- **INPUT DATA**
(* ===== verification/MqttCounter.v ===== *)
(** * mqtt/counter.go: packet identifiers

    The counter hands out 16-bit packet identifiers and skips 0 on wrap-around. *)

From Stdlib Require Import ZArith Lia.
From stdpp Require Import base list.
From S2P Require Import Prelude.

Local Open Scope Z_scope.

(** [type Counter struct { next ID; mutex sync.Mutex }]: every method runs with
    the mutex held, so a method is one atomic step on [next]. *)
Record Counter := { next : Z }.

(** [func NextCounterID(id ID) ID], [ID] being [uint16] *)
Definition NextCounterID (id : Z) : Z :=
  let id := uint16 (id + 1) in
  if id =? 0 then uint16 (id + 1) else id.

(** [func NewCounterWithNext(next ID) *Counter] *)
Definition NewCounterWithNext (n : Z) : Counter := {| next := n |}.

(** [func NewCounter() *Counter] *)
Definition NewCounter : Counter := NewCounterWithNext 1.

(** [func (c *Counter) NextID() ID] *)
Definition NextID (c : Counter) : Z * Counter :=
  let id := next c in
  (id, {| next := NextCounterID id |}).

(** [func (c *Counter) GetNextID() ID] *)
Definition GetNextID (c : Counter) : Z := next c.

(** [func (c *Counter) Reset()] *)
Definition Counter_Reset (c : Counter) : Counter := {| next := 1 |}.

(** The identifiers of [n] successive calls of [NextID]. *)
Fixpoint take_ids (n : nat) (c : Counter) : list Z * Counter :=
  match n with
  | O => ([], c)
  | S n => let '(id, c) := NextID c in
           let '(ids, c) := take_ids n c in (id :: ids, c)
  end.

Definition valid_id (id : Z) : Prop := 1 <= id <= 65535.

Lemma NextCounterID_closed id : valid_id id -> NextCounterID id = id mod 65535 + 1.
Proof.
  unfold valid_id, NextCounterID, uint16, uwrap. intros Hid.
  destruct (decide (id = 65535)) as [->|]; [done|].
  change (2 ^ 16) with 65536.
  rewrite (Z.mod_small (id + 1)) by lia. rewrite (Z.mod_small id) by lia.
  destruct (Z.eqb_spec (id + 1) 0); lia.
Qed.

Lemma NextCounterID_valid id : valid_id id -> valid_id (NextCounterID id).
Proof.
  intros H. rewrite NextCounterID_closed by done. unfold valid_id.
  pose proof (Z.mod_pos_bound id 65535). lia.
Qed.

Lemma take_ids_lookup n c i :
  valid_id (next c) -> (i < n)%nat ->
  (take_ids n c).1 !! i = Some ((next c - 1 + Z.of_nat i) mod 65535 + 1).
Proof.
  revert c i. induction n as [|n IH]; intros c i Hc Hi; [lia|].
  cbn. destruct (take_ids n _) as [ids c'] eqn:E. cbn [fst].
  destruct i as [|i]; cbn [lookup list_lookup].
  - f_equal. unfold valid_id in Hc. rewrite Z.mod_small by lia. lia.
  - specialize (IH {| next := NextCounterID (next c) |} i).
    rewrite E in IH. cbn in IH.
    etransitivity; [apply IH; [by apply NextCounterID_valid|lia]|].
    rewrite NextCounterID_closed by done. do 2 f_equal.
    rewrite Z.add_simpl_r, Zplus_mod_idemp_l. f_equal. lia.
Qed.

(** C33. Starting from an identifier in 1..65535, the identifiers handed out are
    never 0 and stay in 16 bits, and two calls of [NextID] fewer than 65535
    calls apart return different identifiers: an identifier is reused only
    after all the others. *)
Theorem packet_ids_distinct n c i j x y :
  valid_id (next c) ->
  (take_ids n c).1 !! i = Some x -> (take_ids n c).1 !! j = Some y ->
  (i < j)%nat -> Z.of_nat j - Z.of_nat i < 65535 ->
  valid_id x /\ valid_id y /\ x <> y.
Proof.
  intros Hc Hi Hj Hij Hd.
  assert (Hlen : length (take_ids n c).1 = n).
  { clear. revert c. induction n as [|n IH]; intros c; [done|]. cbn.
    specialize (IH {| next := NextCounterID (next c) |}).
    destruct (take_ids n _). cbn in *. lia. }
  pose proof (lookup_lt_Some _ _ _ Hj) as Hjn. rewrite Hlen in Hjn.
  rewrite take_ids_lookup in Hi by (done || lia).
  rewrite take_ids_lookup in Hj by (done || lia).
  injection Hi as <-. injection Hj as <-. unfold valid_id.
  pose proof (Z.mod_pos_bound (next c - 1 + Z.of_nat i) 65535).
  pose proof (Z.mod_pos_bound (next c - 1 + Z.of_nat j) 65535).
  repeat split; try lia. intros Heq.
  assert (Hmod : (next c - 1 + Z.of_nat i) mod 65535 = (next c - 1 + Z.of_nat j) mod 65535)
    by lia.
  pose proof (Z.div_mod (next c - 1 + Z.of_nat i) 65535).
  pose proof (Z.div_mod (next c - 1 + Z.of_nat j) 65535). nia.
Qed.

Lemma packet_ids_distinct_witness :
  valid_id 1 /\ valid_id 4 /\ 1 <> 4.
Proof.
  apply (packet_ids_distinct 5 (NewCounterWithNext 65535) 1 4); try reflexivity; try lia.
  unfold valid_id. cbn. lia.
Defined.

- **WHAT TO PRODUCE**
In full and word for word, output the entries.

- **WORKED SOLUTION**
(* ===== verification/MqttCounter.v ===== *)
(** * mqtt/counter.go: packet identifiers

    The counter hands out 16-bit packet identifiers and skips 0 on wrap-around. *)

From Stdlib Require Import ZArith Lia.
From stdpp Require Import base list.
From S2P Require Import Prelude.

Local Open Scope Z_scope.

(** [type Counter struct { next ID; mutex sync.Mutex }]: every method runs with
    the mutex held, so a method is one atomic step on [next]. *)
Record Counter := { next : Z }.

(** [func NextCounterID(id ID) ID], [ID] being [uint16] *)
Definition NextCounterID (id : Z) : Z :=
  let id := uint16 (id + 1) in
  if id =? 0 then uint16 (id + 1) else id.

(** [func NewCounterWithNext(next ID) *Counter] *)
Definition NewCounterWithNext (n : Z) : Counter := {| next := n |}.

(** [func NewCounter() *Counter] *)
Definition NewCounter : Counter := NewCounterWithNext 1.

(** [func (c *Counter) NextID() ID] *)
Definition NextID (c : Counter) : Z * Counter :=
  let id := next c in
  (id, {| next := NextCounterID id |}).

(** [func (c *Counter) GetNextID() ID] *)
Definition GetNextID (c : Counter) : Z := next c.

(** [func (c *Counter) Reset()] *)
Definition Counter_Reset (c : Counter) : Counter := {| next := 1 |}.

(** The identifiers of [n] successive calls of [NextID]. *)
Fixpoint take_ids (n : nat) (c : Counter) : list Z * Counter :=
  match n with
  | O => ([], c)
  | S n => let '(id, c) := NextID c in
           let '(ids, c) := take_ids n c in (id :: ids, c)
  end.

Definition valid_id (id : Z) : Prop := 1 <= id <= 65535.

Lemma NextCounterID_closed id : valid_id id -> NextCounterID id = id mod 65535 + 1.
Proof.
  unfold valid_id, NextCounterID, uint16, uwrap. intros Hid.
  destruct (decide (id = 65535)) as [->|]; [done|].
  change (2 ^ 16) with 65536.
  rewrite (Z.mod_small (id + 1)) by lia. rewrite (Z.mod_small id) by lia.
  destruct (Z.eqb_spec (id + 1) 0); lia.
Qed.

Lemma NextCounterID_valid id : valid_id id -> valid_id (NextCounterID id).
Proof.
  intros H. rewrite NextCounterID_closed by done. unfold valid_id.
  pose proof (Z.mod_pos_bound id 65535). lia.
Qed.

Lemma take_ids_lookup n c i :
  valid_id (next c) -> (i < n)%nat ->
  (take_ids n c).1 !! i = Some ((next c - 1 + Z.of_nat i) mod 65535 + 1).
Proof.
  revert c i. induction n as [|n IH]; intros c i Hc Hi; [lia|].
  cbn. destruct (take_ids n _) as [ids c'] eqn:E. cbn [fst].
  destruct i as [|i]; cbn [lookup list_lookup].
  - f_equal. unfold valid_id in Hc. rewrite Z.mod_small by lia. lia.
  - specialize (IH {| next := NextCounterID (next c) |} i).
    rewrite E in IH. cbn in IH.
    etransitivity; [apply IH; [by apply NextCounterID_valid|lia]|].
    rewrite NextCounterID_closed by done. do 2 f_equal.
    rewrite Z.add_simpl_r, Zplus_mod_idemp_l. f_equal. lia.
Qed.

(** C33. Starting from an identifier in 1..65535, the identifiers handed out are
    never 0 and stay in 16 bits, and two calls of [NextID] fewer than 65535
    calls apart return different identifiers: an identifier is reused only
    after all the others. *)
Theorem packet_ids_distinct n c i j x y :
  valid_id (next c) ->
  (take_ids n c).1 !! i = Some x -> (take_ids n c).1 !! j = Some y ->
  (i < j)%nat -> Z.of_nat j - Z.of_nat i < 65535 ->
  valid_id x /\ valid_id y /\ x <> y.
Proof.
  intros Hc Hi Hj Hij Hd.
  assert (Hlen : length (take_ids n c).1 = n).
  { clear. revert c. induction n as [|n IH]; intros c; [done|]. cbn.
    specialize (IH {| next := NextCounterID (next c) |}).
    destruct (take_ids n _). cbn in *. lia. }
  pose proof (lookup_lt_Some _ _ _ Hj) as Hjn. rewrite Hlen in Hjn.
  rewrite take_ids_lookup in Hi by (done || lia).
  rewrite take_ids_lookup in Hj by (done || lia).
  injection Hi as <-. injection Hj as <-. unfold valid_id.
  pose proof (Z.mod_pos_bound (next c - 1 + Z.of_nat i) 65535).
  pose proof (Z.mod_pos_bound (next c - 1 + Z.of_nat j) 65535).
  repeat split; try lia. intros Heq.
  assert (Hmod : (next c - 1 + Z.of_nat i) mod 65535 = (next c - 1 + Z.of_nat j) mod 65535)
    by lia.
  pose proof (Z.div_mod (next c - 1 + Z.of_nat i) 65535).
  pose proof (Z.div_mod (next c - 1 + Z.of_nat j) 65535). nia.
Qed.

Lemma packet_ids_distinct_witness :
  valid_id 1 /\ valid_id 4 /\ 1 <> 4.
Proof.
  apply (packet_ids_distinct 5 (NewCounterWithNext 65535) 1 4); try reflexivity; try lia.
  unfold valid_id. cbn. lia.
Defined.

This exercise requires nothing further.